▶ **Exercise description**: Only the total should be returned: the number of lines in the data that hold the string "filler".

[Opening Data extract section]

(** [s.padEnd(target, filler)]: a target below the length (or negative)
    leaves [s] as it is. *)
Definition padEnd (s : string) (target : Z) (filler : string) : string :=
  let len := Z.of_nat (String.length s) in
  if target <=? len then s
  else (s +:+ fill filler filler (Z.to_nat (target - len)))%string.

(** [s.substring(0, e)]: [e] is clamped to [0 .. length]. *)
Definition substring0 (s : string) (e : Z) : string :=
  String.substring 0 (Z.to_nat e) s.

(** Setting the key [k] of a list of properties: an existing key keeps its
    place, a new one goes last. *)
Fixpoint setOwn {V} (k : string) (v : V) (o : list (string * V))
  : list (string * V) :=
  match o with
  | [] => [(k, v)]
  | (k', v') :: o' =>
      if String.eqb k' k then (k', v) :: o' else (k', v') :: setOwn k v o'
  end.

(** [o[k] = v] on an ordinary object, given as its own properties in the
    order they were added.  The key ["__proto__"] is the accessor inherited
    from [Object.prototype]: the assignment sets the prototype (or does
    nothing) and creates no own property. *)
Definition set {V} (k : string) (v : V) (o : list (string * V))
  : list (string * V) :=
  if String.eqb k "__proto__" then o else setOwn k v o.

(** [arr.includes(x)] on an array of strings. *)
Definition includes (arr : list string) (x : string) : bool :=
  existsb (String.eqb x) arr.

End Js.

(** ** Computations: world state and exceptions *)

Inductive Completion (A : Type) : Type :=
| Normal (a : A)
| Thrown (e : JsVal).
Arguments Normal {A} a.
Arguments Thrown {A} e.

(** A computation over the world [W]. *)
Definition M (W A : Type) : Type := W -> Completion A * W.

Definition ret {W A} (a : A) : M W A := fun w => (Normal a, w).

Definition bind {W A B} (m : M W A) (k : A -> M W B) : M W B :=
  fun w =>
    match m w with
    | (Normal a, w') => k a w'
    | (Thrown e, w') => (Thrown e, w')
    end.

(** [try { m } catch (error) { h }]. *)
Definition try_catch {W A} (m : M W A) (h : JsVal -> M W A) : M W A :=
  fun w =>
    match m w with
    | (Normal a, w') => (Normal a, w')
    | (Thrown e, w')  => h e w'
    end.

Declare Scope js_scope.
Delimit Scope js_scope with js.
Notation "x <- m ;; k" := (bind m (fun x => k))
  (at level 100, m at next level, right associativity) : js_scope.

(** The [TypeError] of calling a method a value does not have. *)
Definition typeError (what : string) : JsVal :=
  JStr ("TypeError: " +:+ what +:+ " is not a function")%string.

(** The external collaborators of the generator. *)
Class Runtime (W : Type) : Type := {
  (** [jsf.generate(schema)]: may return any value or throw. *)
  jsf_generate : Schema -> M W JsVal;
  (** [Math.random()]. *)
  Math_random : W -> float * W;
  (** [new Date().toISOString()]. *)
  Date_toISOString : W -> string
}.

(** ** The generator *)

Section Generator.
Context {W : Type} `{RT : Runtime W}.
Local Open Scope js_scope.

(** [generateSampleFromRef]: the placeholder [{ id: 1, name }] named after
    the last path segment of the reference.  [ref.split] exists on a string
    only: for any other value the call throws. *)
Definition generateSampleFromRef (ref : JsVal) : Completion JsVal :=
  match ref with
  | JStr ref =>
      let parts := Js.split "/" ref in
      let componentName := List.last parts EmptyString in
      Normal (JObj [("id", JNum 1); ("name", JStr componentName)]%string)
  | _ => Thrown (typeError "ref.split")
  end.

(** [generateString].  [now] is the clock reading used by the date formats. *)
Definition generateString (now : string) (schema : Schema) : JsVal :=
  match s_enum schema with
  | Some (e0 :: _) => e0
  | _ =>
      let by_length :=
        let minLength := Js.or_default (s_minLength schema) 3 in
        let maxLength := Js.or_default (s_maxLength schema) 10 in
        let length := Z.min maxLength (Z.max minLength 5) in
        JStr (Js.substring0 (Js.padEnd "example" length "x") length) in
      let by_pattern :=
        if Js.truthy_str (s_pattern schema)
        then JStr "string-matching-pattern"
        else by_length in
      match s_format schema with
      | Some f =>
          if String.eqb f "date" then
            JStr (List.hd EmptyString (Js.split "T" now))
          else if String.eqb f "date-time" then JStr now
          else if String.eqb f "email" then JStr "user@example.com"
          else if String.eqb f "uri" || String.eqb f "url"
               then JStr "https://example.com"
          else if String.eqb f "uuid"
               then JStr "123e4567-e89b-12d3-a456-426614174000"
          else if String.eqb f "ipv4" then JStr "192.168.1.1"
          else if String.eqb f "ipv6"
               then JStr "2001:0db8:85a3:0000:0000:8a2e:0370:7334"
          else by_pattern
      | None => by_pattern
      end
  end.

(** [a ?? b ?? d] on optional numbers. *)
Definition coalesce (a b : option float) (d : float) : float :=
  match a with
  | Some x => x
  | None => match b with Some y => y | None => d end
  end.

(** The number computed by [generateNumber] when there is no enum. *)
Definition numberValue (schema : Schema) : float :=
  let minimum := coalesce (s_minimum schema) (s_exclusiveMinimum schema) 0 in
  let maximum :=
    coalesce (s_maximum schema) (s_exclusiveMaximum schema) 100 in
  let value := (minimum + (maximum - minimum) / 2)%float in
  let value :=
    match s_exclusiveMinimum schema with
    | Some e => if PrimFloat.leb value e then (e + 1)%float else value
    | None => value
    end in
  let value :=
    match s_exclusiveMaximum schema with
    | Some e => if PrimFloat.leb e value then (e - 1)%float else value
    | None => value
    end in
  let value :=
    match s_multipleOf schema with
    | Some m =>
        if Js.truthy_num (Some m) then (Js.round (value / m) * m)%float
        else value
    | None => value
    end in
  match s_type schema with
  | Some t => if String.eqb t "integer" then Js.round value else value
  | None => value
  end.

(** [generateNumber]. *)
Definition generateNumber (schema : Schema) : JsVal :=
  match s_enum schema with
  | Some (e0 :: _) => e0
  | _ => JNum (numberValue schema)
  end.

(** The [for] loop of [generateArray]: [n] pushes of [gen items]. *)
Fixpoint pushItems (gen : M W JsVal) (n : nat) (items : list JsVal)
  : M W (list JsVal) :=
  match n with
  | O => ret items
  | S n' => v <- gen ;; pushItems gen n' (items ++ [v])
  end.

(** The number of elements [generateArray] asks for. *)
Definition itemCount (schema : Schema) : Z :=
  let minItems := Js.or_default (s_minItems schema) 1 in
  let maxItems := Js.or_default (s_maxItems schema) 3 in
  Z.min maxItems (Z.max minItems 2).

(** [generateArray], with the recursive call on the items as [rec]. *)
Definition generateArray (rec : Schema -> M W JsVal) (schema : Schema)
  : M W JsVal :=
  match s_items schema with
  | Some items =>
      l <- pushItems (rec items) (Z.to_nat (itemCount schema)) [] ;;
      ret (JArr l)
  | None => ret (JArr [])
  end.

(** [required.includes(propName) || Math.random() > 0.3]: the draw is
    made only for a property that is not required. *)
Definition includeProperty (required : list string) (propName : string)
  : M W bool :=
  fun w =>
    if Js.includes required propName then (Normal true, w)
    else let '(r, w') := Math_random w in
         (Normal (PrimFloat.ltb 0.3 r), w').

(** The [for ... of Object.entries(schema.properties)] loop of
    [generateObject]. *)
Fixpoint fillProperties (rec : Schema -> M W JsVal) (required : list string)
    (props : list (string * Schema)) (obj : list (string * JsVal))
  : M W (list (string * JsVal)) :=
  match props with
  | [] => ret obj
  | (propName, propSchema) :: rest =>
      inc <- includeProperty required propName ;;
      if (inc : bool) then
        v <- rec propSchema ;;
        fillProperties rec required rest (Js.set propName v obj)
      else fillProperties rec required rest obj
  end.

(** [generateObject], with the recursive call as [rec]. *)
Definition generateObject (rec : Schema -> M W JsVal) (schema : Schema)
  : M W JsVal :=
  obj <- match s_properties schema with
         | Some props =>
             let required := default [] (s_required schema) in
             fillProperties rec required props []
         | None => ret []
         end ;;
  match s_additionalProperties schema with
  | Some (inl true) =>
      ret (JObj (Js.set "additionalProperty" (JStr "value") obj))
  | Some (inr ap) =>
      v <- rec ap ;;
      ret (JObj (Js.set "additionalProperty" v obj))
  | _ => ret (JObj obj)
  end.

(** [generateSimpleSample], with the recursive call as [rec]. *)
Definition generateSimpleSample (rec : Schema -> M W JsVal)
    (schema : Schema) : M W JsVal :=
  if Js.truthy_str (s_type schema) then
    let t := default EmptyString (s_type schema) in
    if String.eqb t "string" then
      fun w => (Normal (generateString (Date_toISOString w) schema), w)
    else if String.eqb t "number" || String.eqb t "integer" then
      ret (generateNumber schema)
    else if String.eqb t "boolean" then ret (JBool true)
    else if String.eqb t "array" then generateArray rec schema
    else if String.eqb t "object" then generateObject rec schema
    else ret JNull
  else ret JNull.

(** [generateSampleData] on a schema that is not null. *)
Fixpoint generateSampleNode (schema : Schema) {struct schema} : M W JsVal :=
  if Js.truthy_val (s_ref schema) then
    fun w => (generateSampleFromRef (default JNull (s_ref schema)), w)
  else
    match s_example schema with
    | Some ex => ret ex
    | None =>
        match s_examples schema with
        | Some (JArr (ex0 :: _)) => ret ex0
        | _ =>
            try_catch (jsf_generate schema)
              (fun _ => generateSimpleSample generateSampleNode schema)
        end
    end.

(** [generateSampleData]: a null or undefined schema gives [null]. *)
Definition generateSampleData (schema : option Schema) : M W JsVal :=
  match schema with
  | None => ret JNull
  | Some s => generateSampleNode s
  end.

End Generator.

(** ** The parsed document and [getBaseUrl] *)

Record ServerObject : Type := mkServer { url : string }.

Record Document : Type := mkDocument {
  servers : option (list ServerObject)
}.

(** [getBaseUrl]. *)
Definition getBaseUrl (spec : Document) : string :=
  match servers spec with
  | Some (server0 :: _) => url server0
  | _ => "http://localhost"
  end.

(** ** Concrete runtimes

    The world is the list of the coming [Math.random] draws (an exhausted
    list draws [0]). *)

Definition drawFrom (w : list float) : float * list float :=
  match w with
  | [] => (0%float, [])
  | r :: w' => (r, w')
  end.

(** A runtime whose [jsf.generate] always throws. *)
Definition throwingRuntime : Runtime (list float) := {|
  jsf_generate := fun _ w => (Thrown (JStr "jsf failed"), w);
  Math_random := drawFrom;
  Date_toISOString := fun _ => "2025-11-26T10:30:00.000Z"%string
|}.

[Closing Data extract section]

▶ **Solution to the problem**: 3